Ela desceu do helicóptero, pegou a prancha no suporte magnético
localizado ao lado da porta e foi se afastando agachada, com cuidado, seguindo
as orientações dos guardiões.
Logo a máquina voltou à vida. Tally observou o disco reluzente,
admirada. Tonk havia explicado que era um par de lâminas finas, girando tão
rápido que era impossível vê–las. Era aquilo que sustentava a estrutura no ar.
Ela não sabia dizer se era brincadeira. Na verdade, parecia apenas um campo de
força comum.
Enquanto a máquina manobrava, o vento voltou a ficar forte,
levando Tally a segurar a prancha com firmeza. Ela acenou até o helicóptero
sumir no céu escuro.
Um suspiro: estava sozinha novamente.
Observando o lugar, Tally se perguntou como encontraria os
Enfumaçados no meio daquele deserto de orquídeas. “Depois na cabeça careca
espere a alvorada”, dizia a última pista do bilhete de Shay. Tally deu uma
geral na paisagem, e um sorriso de alívio tomou conta de seu rosto.
Havia uma montanha alta e arredondada, não muito longe dali. Devia
ter sido um dos primeiros pontos de proliferação das flores geneticamente
modificadas. Sua metade superior estava morrendo: não havia nada além de terra
devastada pelas orquídeas.
A área descampada parecia exatamente uma cabeça careca.
Em
poucas horas, ela chegou ao cume desmatado da montanha.
A prancha não tinha utilidade naquele lugar. No entanto, a
caminhada era fácil graças às botas novas dadas pelos guardiões. As suas haviam
se despedaçado no helicóptero, depois de mal saírem inteiras do fogo. Tonk
também tinha enchido o purificador com água.

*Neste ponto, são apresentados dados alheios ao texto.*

Lemma count_kind_snoc k evs ev :
  count_kind k (evs ++ [ev]) = count_kind k evs + if decide (ev.1 = k) then 1 else 0.
Proof. unfold count_kind. rewrite filter_app, length_app, filter_cons. case_decide; simpl; lia. Qed.
Lemma count_log_snoc p log l : count_log p (log ++ [l]) = count_log p log + if p l then 1 else 0.
Proof.
  unfold count_log. rewrite filter_app, length_app, filter_cons.
  destruct (p l); case_decide; simpl; try done; lia.
Qed.
Lemma summarised_snoc log l :
  summarised (log ++ [l]) = summarised log + match l.2 with Summary st => fs_suppressed st | _ => 0 end.
Proof. unfold summarised. induction log as [|x log IH]; simpl; [by destruct l.2; simpl; lia|]. rewrite IH. destruct x.2; lia. Qed.
Lemma count_kind_bounds evs : 0 <= count_kind ReadTimeout evs /\ 0 <= count_kind BadFrame evs /\
  count_kind ReadTimeout evs + count_kind BadFrame evs = Z.of_nat (length evs).
Proof.
  induction evs as [|ev evs IH] using rev_ind; [done|]. rewrite !count_kind_snoc, length_app. simpl.
  destruct ev as [[] t]; simpl; repeat case_decide; try done; lia.
Qed.

Definition flag (b : bool) : Z := if b then 1 else 0.

(** The state of the log state after the failures [evs], whose times do not
    go back, and the lines [log]. *)
Record accounts (evs : list (DeviceFailureKind * Z)) (s : DeviceFailureLogState)
    (log : list (Z * LogAction FailureEpisodeStats)) : Prop := {
  acc_timeouts : timeouts s = count_kind ReadTimeout evs;
  acc_bad_frames : bad_frames s = count_kind BadFrame evs;
  acc_suppressed : count_log is_suppressed log = summarised log + suppressed_since_summary s;
  acc_pending : 0 <= suppressed_since_summary s <= Z.of_nat (length evs);
  acc_immediate : count_log is_immediate log = flag (timeout_logged s) + flag (bad_frame_logged s);
  acc_flags : timeout_logged s = bool_decide (0 < timeouts s) /\ bad_frame_logged s = bool_decide (0 < bad_frames s);
  acc_started : is_some (started_at s) = false -> evs = [];
  acc_length : length log = length evs;
  acc_last : forall l, l ∈ log -> is_suppressed l = false -> exists t, last_log_at s = Some t /\ l.1 <= t;
  acc_last_time : forall t, last_log_at s = Some t -> exists ev, ev ∈ evs /\ ev.2 = t;
  acc_spaced : forall pre t st post, log = pre ++ (t, Summary st) :: post ->
    forall l, l ∈ pre -> is_suppressed l = false -> l.1 + FAILURE_LOG_SUMMARY_INTERVAL <= t
}.

Lemma snoc_split {A} (l : list A) x pre y post :
  l ++ [x] = pre ++ y :: post ->
  (post = [] /\ pre = l /\ x = y) \/ exists post', post = post' ++ [x] /\ l = pre ++ y :: post'.
Proof.
  destruct post as [|z post _] using rev_ind; intros H.
  - apply app_inj_tail in H as [-> ->]. auto.
  - right. rewrite app_comm_cons, app_assoc in H. apply app_inj_tail in H as [-> ->]. eauto.
Qed.

Section Step.
Context (evs : list (DeviceFailureKind * Z)) (s : DeviceFailureLogState)
        (log : list (Z * LogAction FailureEpisodeStats)) (kind : DeviceFailureKind) (now : Z).
Context (Hacc : accounts evs s log) (Hlen : Z.of_nat (length evs) + 1 < 2 ^ 32)
        (Hnow : forall ev, ev ∈ evs -> ev.2 <= now).

Lemma last_before_now t : last_log_at s = Some t -> t <= now.
Proof. intros (ev & Hev & <-)%(acc_last_time _ _ _ Hacc). by apply Hnow. Qed.

Lemma spaced_snoc a :
  (forall st, a = Summary st -> forall l, l ∈ log -> is_suppressed l = false -> l.1 + FAILURE_LOG_SUMMARY_INTERVAL <= now) ->
  forall pre t st post, log ++ [(now, a)] = pre ++ (t, Summary st) :: post ->
  forall l, l ∈ pre -> is_suppressed l = false -> l.1 + FAILURE_LOG_SUMMARY_INTERVAL <= t.
Proof.
  intros Ha pre t st post [(-> & -> & [= -> ->])|(post' & -> & Hl)]%snoc_split l.
  - by apply (Ha st).
  - by eapply (acc_spaced _ _ _ Hacc).
Qed.

(** Every line so far is old enough where a summary is due. *)
Lemma interval_over_spaced l :
  interval_over (last_log_at s) now = true -> l ∈ log -> is_suppressed l = false ->
  l.1 + FAILURE_LOG_SUMMARY_INTERVAL <= now.
Proof.
  intros Ho Hl Hs. destruct (acc_last _ _ _ Hacc l Hl Hs) as (t & Ht & Hlt). rewrite Ht in Ho. simpl in Ho.
  apply Z.leb_le in Ho. unfold FAILURE_LOG_SUMMARY_INTERVAL, millis in *. lia.
Qed.

Lemma fresh_flags :
  is_some (started_at s) = false -> evs = [] /\ log = [] /\ timeout_logged s = false /\ bad_frame_logged s = false.
Proof.
  intros Hf. pose proof (acc_started _ _ _ Hacc Hf) as ->. pose proof (acc_length _ _ _ Hacc) as Hl.
  destruct log; [|done]. pose proof (acc_immediate _ _ _ Hacc) as Hi. unfold count_log in Hi. simpl in Hi.
  destruct (timeout_logged s), (bad_frame_logged s); simpl in Hi; try lia; done.
Qed.

Lemma last_line_snoc s' a :
  (last_log_at s' = Some now \/ last_log_at s' = last_log_at s /\ a = Suppressed) ->
  forall l, l ∈ log ++ [(now, a)] -> is_suppressed l = false -> exists t, last_log_at s' = Some t /\ l.1 <= t.
Proof.
  intros Hs' l [Hl| ->%list_elem_of_singleton]%elem_of_app Hs.
  - destruct (acc_last _ _ _ Hacc l Hl Hs) as (t & Ht & Hlt). pose proof (last_before_now t Ht).
    destruct Hs' as [->|[-> _]]; [|eauto]. exists now. split; [done|lia].
  - destruct Hs' as [->|[_ ->]]; [|done]. by exists now.
Qed.

Lemma last_time_snoc s' :
  (last_log_at s' = Some now \/ last_log_at s' = last_log_at s) ->
  forall t, last_log_at s' = Some t -> exists ev, ev ∈ evs ++ [(kind, now)] /\ ev.2 = t.
Proof.
  intros [->| ->] t.
  - intros [= <-]. exists (kind, now). split; [|done]. apply elem_of_app. right. by apply list_elem_of_singleton.
  - intros (ev & ? & ?)%(acc_last_time _ _ _ Hacc). exists ev. split; [|done]. apply elem_of_app. by left.
Qed.

Lemma saturating_small a : 0 <= a <= Z.of_nat (length evs) -> u32_saturating_add a 1 = a + 1.
Proof. unfold u32_saturating_add. lia. Qed.

(** What one recorded failure changes is enough to keep the account. *)
Lemma accounts_snoc s' a :
  timeouts s' = timeouts s + (if decide (kind = ReadTimeout) then 1 else 0) ->
  bad_frames s' = bad_frames s + (if decide (kind = BadFrame) then 1 else 0) ->
  flag (timeout_logged s') + flag (bad_frame_logged s') =
    flag (timeout_logged s) + flag (bad_frame_logged s) + flag (is_immediate (now, a)) ->
  timeout_logged s' = (if decide (kind = ReadTimeout) then true else timeout_logged s) ->
  bad_frame_logged s' = (if decide (kind = BadFrame) then true else bad_frame_logged s) ->
  is_some (started_at s') = true ->
  (last_log_at s' = Some now \/ last_log_at s' = last_log_at s /\ a = Suppressed) ->
  match a with
  | Immediate _ => suppressed_since_summary s' = suppressed_since_summary s
  | Summary st => suppressed_since_summary s' = 0 /\ fs_suppressed st = suppressed_since_summary s /\
                  interval_over (last_log_at s) now = true
  | Suppressed => suppressed_since_summary s' = suppressed_since_summary s + 1
  end ->
  accounts (evs ++ [(kind, now)]) s' (log ++ [(now, a)]).
Proof.
  intros Ht Hb Hf Hft Hfb Hst Hl Ha. pose proof Hacc as [Hct Hcb ? ? ? [Hf1 Hf2] ? ? ? ? ?].
  pose proof (count_kind_bounds evs) as (? & ? & _).
  constructor; rewrite ?count_kind_snoc, ?count_log_snoc, ?summarised_snoc, ?length_app; simpl.
  - congruence.
  - congruence.
  - destruct a; simpl in *; lia.
  - destruct a; lia.
  - unfold flag in Hf at 5. simpl in *. destruct (is_immediate (now, a)); lia.
  - rewrite Hft, Hfb, Ht, Hb. split; [destruct (decide (kind = ReadTimeout))|destruct (decide (kind = BadFrame))];
      first [symmetry; apply bool_decide_eq_true; lia|rewrite ?Hf1, ?Hf2; apply bool_decide_ext; lia].
  - congruence.
  - lia.
  - by apply last_line_snoc.
  - apply last_time_snoc. destruct Hl as [?|[? _]]; auto.
  - apply spaced_snoc. intros st -> l Hl1 Hl2. apply interval_over_spaced; [|done|done]. apply Ha.
Qed.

As roupas de Tally haviam começado a secar no helicóptero, e a
caminhada completou o serviço. A mochila tinha sobrevivido ao afogamento, assim
como os pacotes de EspagBol, mantidos secos dentro do saco impermeável. A única
perda causada pelo rio, no fim, havia sido o bilhete de Shay, reduzido a uma
maçaroca de papel molhado em seu bolso.
De qualquer modo, Tally estava quase lá. Enquanto observava os
arredores, do alto da montanha, concluiu que, fora as bolhas nas mãos e nos
pés, alguns machucados nos joelhos e umas mechas de cabelo destruídas pela
fumaça, ela tinha se saído bem. Se os Enfumaçados conseguissem encontrá–la e
acreditassem na sua intenção de se juntar a eles, sem suspeitarem de que era
uma espiã, tudo daria certo.
Ela aguardou na montanha. Apesar de exausta, não conseguia dormir,
atormentada pela pergunta: seria capaz de fazer o que a dra. Cable queria? O
pingente em seu pescoço também parecia ter sobrevivido à aventura. Tally não
acreditava que um pouco de água pudesse avariá–lo, mas a resposta só viria ao
chegar à Fumaça e tentar ativá–lo.
Por um momento, desejou que o pingente não estivesse funcionando.
Talvez uma pancada, ao longo do caminho tivesse quebrado o mecanismo de leitura
ocular. Assim, não seria capaz de enviar a mensagem à dra. Cable. Mas aquilo
não era consolo. Sem o pingente, Tally estaria presa naquele ambiente selvagem.
Feia para sempre.
A única maneira de voltar para casa era trair sua amiga.